(Dataset entries)
----

(** * AgentTask: the escrow ledger of [contracts/AgentTask.sol]

    A shallow embedding of the Solidity contract [AgentTask] and the
    properties of its task life cycle (create, submit, approve).

    - Unsigned 256-bit integers and 160-bit addresses are binary naturals
      ([N]); Solidity 0.8 arithmetic is checked, so the only arithmetic of
      the contract, [nextTaskId++], reverts instead of wrapping.
    - The two storage mappings are finite maps ([gmap]) read with Solidity's
      default value for a key never written.
    - A function body is a computation in a small state-and-revert monad over
      the [World] (contract storage, account balances, event log).  A revert
      carries no state: the message call [call] restores the world it
      started from.
    - [transfer] forwards the 2300 gas stipend only, which leaves the
      recipient no means to call back into the contract: it is one step that
      moves the amount or reverts.
    - Callers are accounts: [msg.sender] is neither [address(0)] nor the
      contract itself, and a caller owns the value it sends.  This is a
      premise of the transactions that make up a reachable world
      ([well_formed]), not of the functions. *)

From Stdlib Require Import NArith String List Sorted Lia.
From stdpp Require Import base numbers option list strings.
From stdpp Require Import gmap fin_maps sorting.

Local Open Scope string_scope.
Local Open Scope list_scope.
Local Open Scope N_scope.

(** ** Value types *)

Abbreviation uint256 := N.
Abbreviation address := N.

Definition MAX_UINT256 : N := 2 ^ 256 - 1.

(** [address(0)], the sentinel of the contract for "no agent". *)
Definition address0 : address := 0.

(** ** struct Task *)

Record Task := mkTask {
  id : uint256;
  employer : address;
  agent : address;
  description : string;
  reward : uint256;
  submissionUrl : string;
  isSubmitted : bool;
  isApproved : bool;
  isCompleted : bool
}.

(** The value Solidity reads from a mapping slot that was never written. *)
Definition Task_default : Task :=
  mkTask 0 address0 address0 "" 0 "" false false false.

(** Assignments to a single member of a [Task storage] reference. *)
Definition set_agent (a : address) (t : Task) : Task :=
  mkTask (id t) (employer t) a (description t) (reward t)
         (submissionUrl t) (isSubmitted t) (isApproved t) (isCompleted t).

Definition set_submissionUrl (u : string) (t : Task) : Task :=
  mkTask (id t) (employer t) (agent t) (description t) (reward t)
         u (isSubmitted t) (isApproved t) (isCompleted t).

Definition set_isSubmitted (b : bool) (t : Task) : Task :=
  mkTask (id t) (employer t) (agent t) (description t) (reward t)
         (submissionUrl t) b (isApproved t) (isCompleted t).

Definition set_isApproved (b : bool) (t : Task) : Task :=
  mkTask (id t) (employer t) (agent t) (description t) (reward t)
         (submissionUrl t) (isSubmitted t) b (isCompleted t).

Definition set_isCompleted (b : bool) (t : Task) : Task :=
  mkTask (id t) (employer t) (agent t) (description t) (reward t)
         (submissionUrl t) (isSubmitted t) (isApproved t) b.

(** ** Events *)

Inductive Event :=
| TaskCreated (taskId : uint256) (employer : address) (reward : uint256)
              (description : string)
| TaskSubmitted (taskId : uint256) (agent : address) (submissionUrl : string)
| TaskApproved (taskId : uint256) (employer agent : address) (reward : uint256).

(** ** Errors

    A failed [require] reverts with its reason string, [nextTaskId++] with
    a panic when it would overflow, [transfer] with no data.  The
    specification names the nine [require] statements; the names stand for
    the reason strings of the source. *)

Inductive Error :=
| Reason (s : string)
| Panic
| TransferFailed.

Definition InvalidReward : Error := Reason "Reward must be greater than 0".
Definition InvalidDescription : Error := Reason "Description cannot be empty".
Definition TaskNotFound : Error := Reason "Task does not exist".
Definition AlreadyClaimed : Error := Reason "Task already taken".
Definition EmptySubmission : Error := Reason "Submission URL cannot be empty".
Definition Unauthorized : Error := Reason "Only employer can approve".
Definition NotSubmitted : Error := Reason "Task not submitted yet".
Definition AlreadyApproved : Error := Reason "Task already approved".
Definition NoAgent : Error := Reason "No agent assigned".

----

▶ Task instructions: Nothing but the lines from the one containing "Definition EmptySubmission : Error" through the end of the entries belongs in the answer; repeat them exactly.

▶ Answer box:
Definition EmptySubmission : Error := Reason "Submission URL cannot be empty".
Definition Unauthorized : Error := Reason "Only employer can approve".
Definition NotSubmitted : Error := Reason "Task not submitted yet".
Definition AlreadyApproved : Error := Reason "Task already approved".
Definition NoAgent : Error := Reason "No agent assigned".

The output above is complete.